4 Difficult Behaviors and How To Stop Them

July 7, 2017

Difficult behaviors in toddlers and children are frustrating for the entire family. As parents, we often find it frustrating to find ways to discipline our children in a way that corrects the behavior so that it’s not repeated over and over again. While approaches to discipline vary amongst professionals in different industries, all parties involved are trying to reach the same goal: well-behaved children and a peaceful environment for the whole family. Here are 4 common difficult behaviors and strategies on how to stop them.

 

 

  1. Defiance – Defiant behavior should not be tolerated, however, it should be communicated in a way that allows parents to attempt to understand the behavior in order to best counteract it. Spell out your expectations when you and your child are both calm and collected. Consider that there may be a reason for their defiance (yes, there could be a logical reason) and allow your child to voice his or her concerns logically. Once you’ve opened the door of communication you are free to express your request confidently and calmly. During this discussion, you should also express the consequences for continued defiance and ask your child to confirm that they understand the situation to avoid confusion and further defiance.
  2. Lying and cheating – Stretching the truth is often part of everyday life. Even as adults we often tell small “untruths” to neutralize a situation or appease someone. But when lying and cheating by children becomes a character problem there are several strategies parents can use to combat the behavior. One way is by reinforcing your gratitude for their honesty.

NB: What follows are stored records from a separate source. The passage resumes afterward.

(** ** More on [do_bind] *)

(** X5.  [do_bind] never authenticates on a handle it finds: on a replica
    that has a session it first calls [ldap_unbind] on the handle, a failure
    of which is only reported, and clears [ri_ldp]; what follows is [do_bind]
    on the replica without a session, so that the next call is [ldap_open]
    and the old handle is not used again. *)
Theorem bind_unbinds_first (s : St) (r : Ri) (ld : LDAP) :
  ri s = Some r -> ri_ldp r = Some ld ->
  let c := ldap_unbind (Some ld) in
  let o := ldap_open (ri_hostname r) (ri_port r) in
  exists s0 evs,
    do_bind s = do_bind s0 /\
    ri s0 = Some (set_ri_ldp None r) /\
    world s0 = world (after_call c s) /\
    filter is_call (log s0) = filter is_call (log s) ++ [Call c] /\
    log (final (do_bind s)) = log s0 ++ evs /\
    hd_error (filter is_call evs) = Some (Call o).
Proof.
  intros Hr Hld c o.
  pose proof (do_bind_stale s r ld Hr Hld) as E; cbv zeta in E; fold c in E.
  set (s0 := with_ri _ _) in E.
  assert (Hl0 : filter is_call (log s0) = filter is_call (log s) ++ [Call c]).
  { unfold s0; cbn [log with_ri log_more after_call]; rewrite !filter_app.
    cbn [filter is_call].
    destruct (negb (answer c s =? LDAP_SUCCESS)); cbn [filter is_call];
      now rewrite app_nil_r. }
  pose proof (do_bind_fresh s0 (set_ri_ldp None r) eq_refl eq_refl) as F.
  cbv zeta in F.
  change (ri_hostname (set_ri_ldp None r)) with (ri_hostname r) in F.
  change (ri_port (set_ri_ldp None r)) with (ri_port r) in F.
  fold o in F.
  assert (Hopen : exists evs,
            log (final (do_bind s0)) = log s0 ++ evs /\
            hd_error (filter is_call evs) = Some (Call o)).
  { destruct (answer o s0) as [h|].
    - rewrite F.
      match goal with
      | |- context [final (?m ?s2)] =>
          assert (Hm : adds is_operation 0 m)
      end.
      { pose proof (fun k => adds_tgt_loop is_operation k no_debug_operation
                               (fun _ => eq_refl)
                               (fun _ _ _ _ _ _ _ => eq_refl)).
        unfold kerberos_bind, read_krbnames; quiet. }
      match goal with
      | |- context [final (?m ?s2)] =>
          destruct (Hm s2) as (evs & Hevs & _)
      end.
      eexists; split.
      + rewrite Hevs; cbn [log with_world with_ri after_call log_more].
        rewrite <- !app_assoc; reflexivity.
      + reflexivity.
    - rewrite F; eexists; split.
      + cbn [final log with_ri after_call log_more].
        rewrite <- !app_assoc; reflexivity.
      + reflexivity. }
  destruct Hopen as (evs & Hevs & Hhd).
  exists s0, evs; rewrite E; repeat split; assumption.
Qed.

(** ** The operations do not write to the replica struct *)

Lemma fixes_ret {A} (a : A) : fixes_ri (ret a).
Proof. intros s a' s' E; now inversion E. Qed.

Lemma fixes_raise {A} (f : fault) : fixes_ri (@raise lib A f).
Proof. intros s a s' E; discriminate. Qed.

Lemma fixes_bind {A B} (m : M A) (k : A -> M B) :
  fixes_ri m -> (forall a, fixes_ri (k a)) -> fixes_ri (bind m k).
Proof.
  intros Hm Hk s b s' E; unfold bind in E.
  destruct (m s) as [a s1|] eqn:E1; [|discriminate].
  rewrite (Hk a s1 b s' E); exact (Hm s a s1 E1).
Qed.

Lemma fixes_debug lv fmt a1 a2 a3 : fixes_ri (debug lv fmt a1 a2 a3).
Proof. intros s a s' E; now inversion E. Qed.

Lemma fixes_do_call {T} (c : call T) : fixes_ri (do_call c).
Proof.
  intros s a s'; unfold do_call; destruct (perform T c (world s)).
  intros E; now inversion E.
Qed.

Lemma fixes_set_errmsg (m : option string) : fixes_ri (set_errmsg m).
Proof. intros s a s' E; now inversion E. Qed.

Lemma fixes_get_errmsg : fixes_ri get_errmsg.
Proof. intros s a s' E; now inversion E. Qed.

Lemma fixes_ri_ptr : fixes_ri ri_ptr.
Proof. intros s a s' E; now inversion E. Qed.

Lemma fixes_ri_get {A} (field : Ri -> A) : fixes_ri (ri_get field).
Proof.
  intros s a s'; unfold ri_get; destruct (ri s) eqn:Hr; [|discriminate].
  intros E; inversion E; subst; assumption.
Qed.

Lemma fixes_ldp_get {A} (field : LDAP -> World -> A) :
  fixes_ri (ldp_get field).
Proof.
  intros s a s'; unfold ldp_get.
  destruct (ri s) as [r|] eqn:Hr; [|discriminate].
  destruct (ri_ldp r); [|discriminate].
  intros E; inversion E; subst; auto.
Qed.

Lemma fixes_ldp_update_options (f : Z -> Z) :
  fixes_ri (ldp_update_options f).
Proof.
  intros s a s'; unfold ldp_update_options.
  destruct (ri s) as [r|] eqn:Hr; [|discriminate].
  destruct (ri_ldp r); [|discriminate].
  intros E; inversion E; subst; auto.
Qed.

Lemma fixes_read {A} (f : St -> A) : fixes_ri (fun s => Ret (f s) s).
Proof. intros s a s' E; now inversion E. Qed.

Lemma fixes_store {A} (arr : list A) (n : Z) (x : A) :
  fixes_ri (store arr n x).
Proof.
  unfold store; destruct (n =? _); [apply fixes_ret|].
  destruct (_ && _); [apply fixes_ret | apply fixes_raise].
Qed.

Lemma fixes_terminate {A} (arr : list A) (n : Z) :
  fixes_ri (terminate arr n).
Proof.
  unfold terminate; destruct (_ && _); [apply fixes_ret | apply fixes_raise].
Qed.

Ltac fixes :=
  repeat first
    [ solve [auto]
    | apply fixes_ret | apply fixes_raise | apply fixes_debug
    | apply fixes_do_call | apply fixes_set_errmsg | apply fixes_get_errmsg
    | apply fixes_ri_ptr | apply fixes_ri_get | apply fixes_ldp_get
    | apply fixes_ldp_update_options | apply fixes_read
    | apply fixes_store | apply fixes_terminate
    | apply fixes_bind; [|intros ?]
    | match goal with
      | |- fixes_ri (match ?x with _ => _ end) => destruct x
      | |- fixes_ri (if ?b then _ else _) => destruct b
      end ].

Lemma fixes_free_ldmarr (ldmarr : option (list LDAPMod)) :
  fixes_ri (free_ldmarr ldmarr).
Proof.
  destruct ldmarr as [arr|]; simpl; [|apply fixes_raise].
  induction arr; simpl; unfold free_ldapmod; fixes.
Qed.
(** A step that returns went through its four phases, each of which
    returned. *)
Lemma step_ok_inv (in_token : option bytes) (s : NegotiateProxy B)
    (out : option OutMsg) :
  snd (step C _mech in_token s) = Ok out ->
  exists s1 t m s2 t' s3 o s4,
    _step_spnego_input C in_token s = (s1, Ok (t, m)) /\
    _step_spnego_token t s1 = (s2, Ok t') /\
    _step_spnego_mic C m s2 = (s3, Ok o) /\
    _step_spnego_output _mech t' o s3 = (s4, Ok out) /\
    step C _mech in_token s = prune s4 out /\
    snd (prune s4 out) = Ok out.
Proof.
  intros H. pose proof (step_phases B C _mech in_token s) as P.
  rewrite P in H.
  destruct (_step_spnego_input C in_token s) as [s1 [[t m]|e]] eqn:E1;
    [|discriminate].
  destruct (_step_spnego_token t s1) as [s2 [t'|e]] eqn:E2; [|discriminate].
  destruct (_step_spnego_mic C m s2) as [s3 [o|e]] eqn:E3; [|discriminate].
  destruct (_step_spnego_output _mech t' o s3) as [s4 [out'|e]] eqn:E4;
    [|discriminate].
  pose proof (prune_result B s4 out' out H) as E. subst out'.
  exists s1, t, m, s2, t', s3, o, s4. repeat split; auto.
Qed.

End Further.

Section Calls.

Variable B : Backend.
Variable C : Codec.
Variable _mech : NegotiateProxy B -> option OID.

Lemma mechs_of_nonempty (l l' : list (Candidate B)) :
  mechs_of l' = mechs_of l -> l <> [] -> l' <> [].
Proof.
  destruct l, l'; cbn; congruence.
Qed.

(** X1. A call of [step] that returns leaves at least one candidate, and
    exactly one when the object is complete: without a sub-context [step]
    cannot return, and completion drops every candidate but the active
    one. *)
Theorem step_keeps_a_candidate (in_token : option bytes)
    (s : NegotiateProxy B) :
  is_ok (snd (step C _mech in_token s)) = true ->
  _context_list (fst (step C _mech in_token s)) <> [] /\
  (complete (fst (step C _mech in_token s)) = true ->
   length (_context_list (fst (step C _mech in_token s))) = 1%nat).
Proof.
  destruct (snd (step C _mech in_token s)) as [out|e] eqn:E; [|discriminate].
  intros _.
  destruct (step_ok_inv B C _mech in_token s out E)
    as (s1 & t & m & s2 & t' & s3 & o & s4 & E1 & E2 & E3 & E4 & E5 & E6).
  rewrite E5.
  pose proof (token_candidates B t s1) as (_ & _ & _ & T).
  rewrite E2 in T. cbn in T. specialize (T eq_refl).
  pose proof (mic_candidates B C m s2) as (M & _).
  rewrite E3 in M. cbn in M.
  pose proof (output_candidates B _mech t' o s3) as (O & _).
  rewrite E4 in O. cbn in O.
  assert (N : _context_list s4 <> [])
    by (rewrite O; exact (mechs_of_nonempty _ _ M T)).
  destruct (prune_frame B s4 out) as (_ & _ & P).
  rewrite E6 in P. specialize (P eq_refl N).
  destruct (prune_flags B s4 out) as (Pc & _).
  unfold complete in *. rewrite P, Pc.
  destruct (_complete s4).
  - destruct (_context_list s4) as [|c l]; [congruence|].
    split; [discriminate|reflexivity].
  - split; [exact N|discriminate].
Qed.

(** X2. A call of [step] returns no token only when the object is complete
    (and has sent its first message): while the negotiation is in progress
    every call that returns hands back a token. *)
Theorem silent_step_is_complete (in_token : option bytes)
    (s : NegotiateProxy B) :
  snd (step C _mech in_token s) = Ok None ->
  complete (fst (step C _mech in_token s)) = true /\
  _init_sent (fst (step C _mech in_token s)) = true.
Proof.
  intros E.
  destruct (step_ok_inv B C _mech in_token s None E)
    as (s1 & t & m & s2 & t' & s3 & o & s4 & E1 & E2 & E3 & E4 & E5 & E6).
  rewrite E5.
  pose proof (output_result B _mech t' o s3 None) as R.
  rewrite E4 in R. cbn in R. destruct (R eq_refl) as (R1 & _ & _ & R2).
  destruct (prune_frame B s4 (@None OutMsg)) as (F & _).
  apply frame_fields in F. destruct F as (F1 & _ & _ & _ & _ & F2 & _).
  unfold complete. rewrite F1, F2. auto.
Qed.

(** X3. Once the object is complete and has sent its first message, a call
    of [step] that returns hands back no token, whatever the input. *)
Theorem complete_step_is_silent (in_token : option bytes)
    (s : NegotiateProxy B) (out : option OutMsg) :
  complete s = true ->
  _init_sent s = true ->
  snd (step C _mech in_token s) = Ok out ->
  out = None.
Proof.
  intros Hc Hi E.
  destruct (step_ok_inv B C _mech in_token s out E)
    as (s1 & t & m & s2 & t' & s3 & o & s4 & E1 & E2 & E3 & E4 & E5 & E6).
  assert (K1 : _complete s1 = true /\ _init_sent s1 = true).
  { pose proof (keeps_step_spnego_input B C
                  (fun s => _complete s = true /\ _init_sent s = true)) as K.
    replace s1 with (fst (_step_spnego_input C in_token s))
      by (rewrite E1; reflexivity).
    apply K; intros; cbn in *; tauto. }
  assert (K2 : _complete s2 = true /\ _init_sent s2 = true).
  { replace s2 with (fst (_step_spnego_token t s1))
      by (rewrite E2; reflexivity).
    apply (keeps_step_spnego_token B
             (fun s => _complete s = true /\ _init_sent s = true));
      intros; cbn in *; tauto. }
  assert (K3 : _complete s3 = true /\ _init_sent s3 = true).
  { replace s3 with (fst (_step_spnego_mic C m s2))
      by (rewrite E3; reflexivity).
    apply (keeps_step_spnego_mic B C
             (fun s => _complete s = true /\ _init_sent s = true));
      intros; cbn in *; tauto. }
  pose proof (output_result B _mech t' o s3 out) as R.
  rewrite E4 in R. cbn in R. specialize (R eq_refl).
  destruct K3 as [Kc Ki].
  destruct R as (_ & R).
  destruct out as [[l x y|l x y|st x sm y]|]; [| | |reflexivity];
    destruct R as (R1 & R2 & _); congruence.
Qed.

(** X4. The [neg_state] a reply announces agrees with the object: with
    [accept_complete] the object is complete, its active sub-context is
    complete and the MIC exchange is settled; with [accept_incomplete] the
    active sub-context is not complete; with [request_mic] the sub-context is
    complete, a MIC was sent and none received, and the object is not
    complete.  [reject] is never announced. *)
Theorem announced_state (in_token : option bytes) (s : NegotiateProxy B)
    (st : NegState.t) (t : option bytes) (sm : option OID) (m : option bytes) :
  snd (step C _mech in_token s) = Ok (Some (PackResp st t sm m)) ->
  let s' := fst (step C _mech in_token s) in
  match st with
  | NegState.accept_complete =>
      complete s' = true /\ active_complete s' = true /\
      mic_settled s' = true
  | NegState.accept_incomplete =>
      complete s' = false /\ active_complete s' = false
  | NegState.request_mic =>
      complete s' = false /\ active_complete s' = true /\
      _mic_sent s' = true /\ _mic_recv s' = false
  | NegState.reject => False
  end.
Proof.
  intros E.
  destruct (step_ok_inv B C _mech in_token s _ E)
    as (s1 & t1 & m1 & s2 & t' & s3 & o & s4 & E1 & E2 & E3 & E4 & E5 & E6).
  cbv zeta. rewrite E5.
  pose proof (output_result B _mech t' o s3 (Some (PackResp st t sm m))) as R.
  rewrite E4 in R. cbn in R. destruct (R eq_refl) as (_ & _ & _ & _ & _ & R').
  pose proof (output_flags B _mech t' o s3) as (O1 & O2 & O3 & O4 & _).
  rewrite E4 in O1, O2, O3, O4. cbn in O1, O2, O3, O4.
  pose proof (mic_flags B C m1 s2) as M. rewrite E3 in M. cbn in M.
  destruct (M eq_refl) as (M1 & _).
  destruct (prune_flags B s4 (Some (PackResp st t sm m))) as (P1 & P2 & P3).
  destruct (prune_frame B s4 (Some (PackResp st t sm m))) as (F & _).
  apply frame_fields in F. destruct F as (_ & F2 & F3 & _).
  assert (A : active_complete s4 = active_complete s3)
    by (unfold active_complete, _context; rewrite O4; reflexivity).
  unfold complete. rewrite P1, P3, P2, F2, F3, A, O2, O3.
  unfold mic_settled. rewrite O1, O2, O3.
  destruct st.
  - destruct R' as (R1 & R2 & R3). repeat split; auto.
    destruct (_mic_required s3); [|reflexivity].
    rewrite (M1 eq_refl) in *. cbn in *.
    apply negb_false_iff in R3. rewrite R3. reflexivity.
  - tauto.
  - exact R'.
  - tauto.
Qed.

End Calls.

Section Runs.

Variable B : Backend.
Variable C : Codec.
Variable _mech : NegotiateProxy B -> option OID.

Lemma input_init_sent (in_token : option bytes) (s : NegotiateProxy B) :
  (offers C in_token = false ->
   _init_sent (fst (_step_spnego_input C in_token s)) = _init_sent s) /\
  (offers C in_token = true ->
   is_ok (snd (_step_spnego_input C in_token s)) = true ->
   _init_sent (fst (_step_spnego_input C in_token s)) = true).
Proof.
  unfold offers.
  destruct (decoded C in_token) as [[i|i|r]|] eqn:D.
  3:{ rewrite (input_resp B C in_token r s D). split; [intros _|discriminate].
      unfold state_is.
      destruct (truthy_str (supported_mech r)), (neg_state r) as [[]|];
        cbn; destruct (truthy (response_token r)); reflexivity. }
  all: unfold decoded in D; unfold _step_spnego_input;
    unfold bind, lift, get, modify, ret.
  all: destruct in_token as [[|b bs]|]; try discriminate.
  1,2: destruct (unpack_neg_token C (b :: bs)) as [tok|e]; [|discriminate];
    injection D as ->; split; [discriminate|intros _];
    destruct (_rebuild_context_list (Some (_mech_list s)) (init_mech_token i) s)
      as [s1 [l|e]]; cbn; [reflexivity|discriminate].
  - pose proof (frame_fields _ _ _ (rebuild_frame B None None s))
      as (_ & _ & _ & _ & _ & F & _).
    split; [intros _|discriminate].
    destruct (_rebuild_context_list None None s) as [s1 [l|e]]; exact F.
  - destruct (unpack_neg_token C (b :: bs)) as [tok|e]; [discriminate|].
    split; [reflexivity|discriminate].
  - pose proof (frame_fields _ _ _ (rebuild_frame B None None s))
      as (_ & _ & _ & _ & _ & F & _).
    split; [intros _|discriminate].
    destruct (_rebuild_context_list None None s) as [s1 [l|e]]; exact F.
Qed.

(** X5. The first message.  On an object that has not sent its first
    message, a call of [step] whose input is not a [NegTokenInit] returns a
    [NegTokenInit] when the usage is [initiate] and a [NegTokenInit2] for any
    other usage, carrying the object's mechanism list; a call whose input is
    a [NegTokenInit] never returns one. *)
Theorem first_message (in_token : option bytes) (s : NegotiateProxy B)
    (out : option OutMsg) :
  snd (step C _mech in_token s) = Ok out ->
  (offers C in_token = false -> _init_sent s = false ->
   exists t m,
     out = Some (build_func (args s)
                   (_mech_list (fst (step C _mech in_token s))) t m)) /\
  (offers C in_token = true ->
   match out with
   | Some (PackInit _ _ _) | Some (PackInit2 _ _ _) => False
   | _ => True
   end).
Proof.
  intros E.
  destruct (step_ok_inv B C _mech in_token s out E)
    as (s1 & t & m & s2 & t' & s3 & o & s4 & E1 & E2 & E3 & E4 & E5 & E6).
  pose proof (input_init_sent in_token s) as (I1 & I2).
  rewrite E1 in I1, I2. cbn in I1, I2.
  pose proof (token_candidates B t s1) as (_ & T1 & T2 & _).
  rewrite E2 in T1, T2. cbn in T1, T2.
  pose proof (mic_candidates B C m s2) as (_ & M1 & M2).
  rewrite E3 in M1, M2. cbn in M1, M2.
  pose proof (output_result B _mech t' o s3 out) as R.
  rewrite E4 in R. cbn in R. destruct (R eq_refl) as (_ & R').
  pose proof (output_candidates B _mech t' o s3) as (_ & O).
  rewrite E4 in O. cbn in O.
  assert (A : args s3 = args s).
  { replace s3 with (fst (_step_spnego_mic C m s2))
      by (rewrite E3; reflexivity).
    replace s2 with (fst (_step_spnego_token t s1))
      by (rewrite E2; reflexivity).
    replace s1 with (fst (_step_spnego_input C in_token s))
      by (rewrite E1; reflexivity).
    apply (keeps_step_spnego_mic B C (fun x => args x = args s));
      try (intros; cbn; auto; fail).
    apply (keeps_step_spnego_token B (fun x => args x = args s));
      try (intros; cbn; auto; fail).
    apply (keeps_step_spnego_input B C (fun x => args x = args s));
      intros; cbn; auto. }
  destruct (prune_frame B s4 out) as (F & _).
  apply frame_fields in F. destruct F as (_ & _ & _ & _ & _ & _ & F & _).
  rewrite E5, F, O.
  split.
  - intros Ho Hs. specialize (I1 Ho).
    assert (N : _init_sent s3 = false) by congruence.
    unfold build_func. rewrite <- A.
    destruct out as [[l x y|l x y|st x sm y]|].
    + destruct R' as (_ & U & -> & _). rewrite U. cbn. eauto.
    + destruct R' as (_ & U & -> & _).
      apply String.eqb_neq in U. rewrite U. eauto.
    + destruct R' as (R1 & _). congruence.
    + destruct R' as (R1 & _). congruence.
  - intros Ho. specialize (I2 Ho eq_refl).
    assert (N : _init_sent s3 = true) by congruence.
    destruct out as [[l x y|l x y|st x sm y]|]; auto;
      destruct R' as (R1 & _); congruence.
Qed.

Lemma mechs_of_length (l : list (Candidate B)) :
  length (mechs_of l) = length l.
Proof. apply length_map. Qed.

Lemma prune_candidates {A} (s : NegotiateProxy B) (out : A) :
  hd_error (mechs_of (_context_list (fst (prune s out))))
  = hd_error (mechs_of (_context_list s)) /\
  (length (_context_list (fst (prune s out))) <= length (_context_list s))%nat.
Proof.
  unfold prune. destruct (complete s); [|cbn; auto].
  destruct (_context_list s) as [|c l] eqn:L; cbn; rewrite ?L; cbn;
    split; auto; lia.
Qed.
(** [handlePendings(query)], on the module-level map of radar.js. *)
Definition handlePendings (query : Query.t) : M value :=
  if truthy_opt (Query.room query) then
    pending ← gets radarPending;
    if negb (match Query.room query with
             | Some r => JsMap.has r pending
             | None => false
             end)
    then mret (VStr ("Nothing pending for " ^ to_string (of_opt (Query.room query))))
    else
      forEach radarPending (flush "notifyRoom");;
      mret VUndef
  else if truthy_opt (Query.visitor query) || truthy_opt (Query.admin query) then
    pending ← gets radarPending;
    if Nat.eqb (JsMap.size pending) 0 ||
       negb (match Query.id query with
             | Some i => JsMap.has i pending
             | None => false
             end)
    then mret (VStr ("Nothing pending for " ^ to_string (of_opt (Query.visitor query))))
    else
      forEach radarPending (flush "exposureAlert");;
      mret VUndef
  else mret VUndef.

(** [notifyRoom(data)]. *)
Definition notifyRoom (data : value) : M value :=
  room ← lift (get_prop data "room");
  try_catch
    (privateMessage room (VStr "notifyRoom");;
     mret (VStr (to_string room ^ " WARNED")))
    (fun error => mret (error_value error)).

(** [roomIdsIncludeSocket(roomName, id)]:
    [this.rooms[roomName] && this.rooms[roomName].sockets[id]], and [false]
    when reading it throws. *)
Definition roomIdsIncludeSocket (roomName : string) (id : value) (st : Server) : value :=
  let g := rooms_at roomName st in
  if truthy g then
    match get_prop g "sockets" with
    | Ok sockets =>
        match get_prop sockets (to_string id) with
        | Ok result => result
        | Throw _ => VBool false
        end
    | Throw _ => VBool false
    end
  else g.
(** What [get] of v2.5 shows for the rows when pyperclip is there and the
    prompts are answered: after each account shown a line is read, and
    [Copied!] follows the answer [y]. *)
Fixpoint shown_answering (key : option bytes) (rows : list row)
    (answers : list pystr) : list event :=
  match rows with
  | [] => []
  | r :: rows' =>
      match shown_of key r with
      | [] => shown_answering key rows' answers
      | e :: evs =>
          (e :: evs)
          ++ (if lower_is_y (hd [] answers)
              then [Print LSuccess "Copied!"] else [])
          ++ shown_answering key rows' (tl answers)
      end
  end.

(** The number of rows shown, a prompt following each. *)
Definition prompts (key : option bytes) (rows : list row) : nat :=
  length (filter (fun r => truthy (shown_of key r)) rows).

End Batches.

Section Retention.
Context {H : Host}.

(** What the cleanup of [backup] leaves of a directory under a retention
    count [n]. *)
Definition pruned (n : Z) (dir : list artifact) : list artifact :=
  unlink_all (py_slice_from n (sorted_by_mtime_desc (glob_order dir))) dir.

(** One [backup] of v2.5 taken when the store was last written at [m]. *)
Definition backup_at (silent : bool) (w : world) (m : N) : world :=
  exec (V25.backup silent) (set_db (w_rows w) m w).

(** A series of backups; [ms] gives the store's modification time at each
    call. *)
Definition backups_at (silent : bool) (ms : list N) (w : world) : world :=
  fold_left (backup_at silent) ms w.

End Retention.

(** The stamp the [i]-th call after [w] puts in the file name, and the
    artifact that call writes. *)
Definition stamp_at (w : world) (i : nat) : N :=
  w_clock w (w_tick w + i) / 1000000.

Definition artifact_at (w : world) (ms : list N) (i : nat) : artifact :=
  Artifact (stamp_at w i) (nth i ms 0) (w_rows w).

(** The store was written between any two calls. *)
Definition written_between (ms : list N) : Prop :=
  forall i j, (i < j < length ms)%nat -> nth i ms 0 < nth j ms 0.
(** * A shallow embedding of the chess rules engine (class [ChessGame])

    The engine keeps a sparse square -> piece object, the side to move and
    a move history.  Squares are plain strings in the source, so they are
    strings here; the position is an association list whose order is the
    insertion order of the keys, which is the order a [for ... in] loop
    enumerates them in (every key the class writes is a square name, never
    an array index).  The object is read through its declared type, a
    string-indexed map of piece codes.  A plain object also answers to
    the names it inherits from [Object.prototype] ([inherited] below); a
    call that reads the position under such a name throws in the source,
    where the model reports an empty square: there it never reports a
    move or an accepted call, and the statement on rejected calls
    excludes those names.  Strings are sequences of code units below
    256, numbers are [option Z] with [None] for NaN. *)

From Stdlib Require Import String Ascii List ZArith Bool Lia DecimalString.
Import ListNotations.
Open Scope string_scope.
Open Scope Z_scope.

(** ** Strings and numbers the way the source uses them *)

(** [s[i]]: the character at index [i], or [undefined]. *)
Definition js_at (s : string) (i : nat) : option ascii := String.get i s.

(** A character or [undefined] spliced into a template literal. *)
Definition js_show (c : option ascii) : string :=
  match c with
  | Some c => String c ""
  | None => "undefined"
  end.

(** A number, [None] standing for NaN. *)
Definition num := option Z.

Definition num_add (x : num) (k : Z) : num :=
  match x with Some v => Some (v + k) | None => None end.

(** A number spliced into a template literal. *)
Definition show_num (x : num) : string :=
  match x with
  | Some v => NilZero.string_of_int (Z.to_int v)
  | None => "NaN"
  end.

Definition Z_of_ascii (c : ascii) : Z := Z.of_nat (nat_of_ascii c).

(** [s.charCodeAt(0)], NaN on the empty string. *)
Definition charCodeAt0 (s : string) : num :=
  match s with
  | String c _ => Some (Z_of_ascii c)
  | EmptyString => None
  end.

(** ["abcdefgh".indexOf(file)] for [file] a single character or
    [undefined]; -1 when absent. *)
Definition fileIndexOf (file : option ascii) : Z :=
  match file with
  | Some c =>
      let n := Z_of_ascii c in
      if (97 <=? n) && (n <=? 104) then n - 97 else -1
  | None => -1
  end.
(** * Deja: conversation indexing, episode segmentation, stemming, search

    A shallow embedding of the core of [src/lib]: the Porter stemmer
    ([stemmer.py]), the log extractor and episode segmenter
    ([extraction.py]), the cache scan ([cache.py]), session-id resolution
    ([commands/shared.py]), search ([commands/search.py]), the display
    helpers ([formatters.py]) and the notes store ([notes.py]).

    The program is dynamically typed Python working on values decoded from
    JSON, so the embedding works on a [json] value type and every Python
    operation that can raise returns a [res] (an exception or a value).
    What lies outside the repository is left open or taken as given: the
    file system (a log file is its path, its modification time and the
    entries read from it), the JSON decoder, [datetime.fromisoformat], the
    clock and the notes store (parameters of the search), and text outside
    ASCII. *)

From Stdlib Require Import ZArith List String Ascii Bool Arith Lia.
From Stdlib Require Import Sorting.Sorted Sorting.Permutation.
From Stdlib Require Import DecimalString.
Import ListNotations.

Local Open Scope string_scope.
Local Open Scope list_scope.
Local Open Scope Z_scope.

(* ===================================================================== *)
(** * Python strings *)
(* ===================================================================== *)

Module PyStr.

For instance, when you calmly confront a child about a situation and they tell the truth, let them know how much you appreciate the fact that they were honest and tell them to “keep it up” or “do it again next time”. Another strategy in reducing lying and cheating is to set a consequence for repeating the dishonesty. The best consequences directly address the concern. Actions such as apology letters and redoing of assignments or tests are directly related to the difficult behavior and help children become better aware of the correlation between action and consequence.
  3. Whining – The main reason children whine is to get attention. Whining is their way of blowing a whistle. They know that it’s irritating and they know that parents will stop what they’re doing to pay attention to them. When your child whines, ask them to speak in a tone that is calm and collected and insist that you won’t help them until they clearly communicate their needs. Having a zero tolerance policy where you make it clear to your child that they will automatically receive a “no” answer as a result of whining may also help them to realize that their communication style is important.
  4. Hitting – Hitting is often used by children to express anger and frustration. If this response isn’t addressed quickly it can often become a habit that can be carried into early teens and even into adulthood. Teaching kids alternatives to hitting is a great way to enforce that the action isn’t the only choice they have for dealing with frustration. You can teach your child to walk away from the situation and take deep breaths, go to a calm spot, or express their needs verbally instead of resorting to physical expression.

In general, most difficult actions can begin on the path to correction by reinforcing positive alternative behaviors and enforcing consequences for negative behaviors. Your child’s greatest role model is you, so modeling the behaviors you would like to see in them is a great way to get your child on the road to being a great person now and as they grow!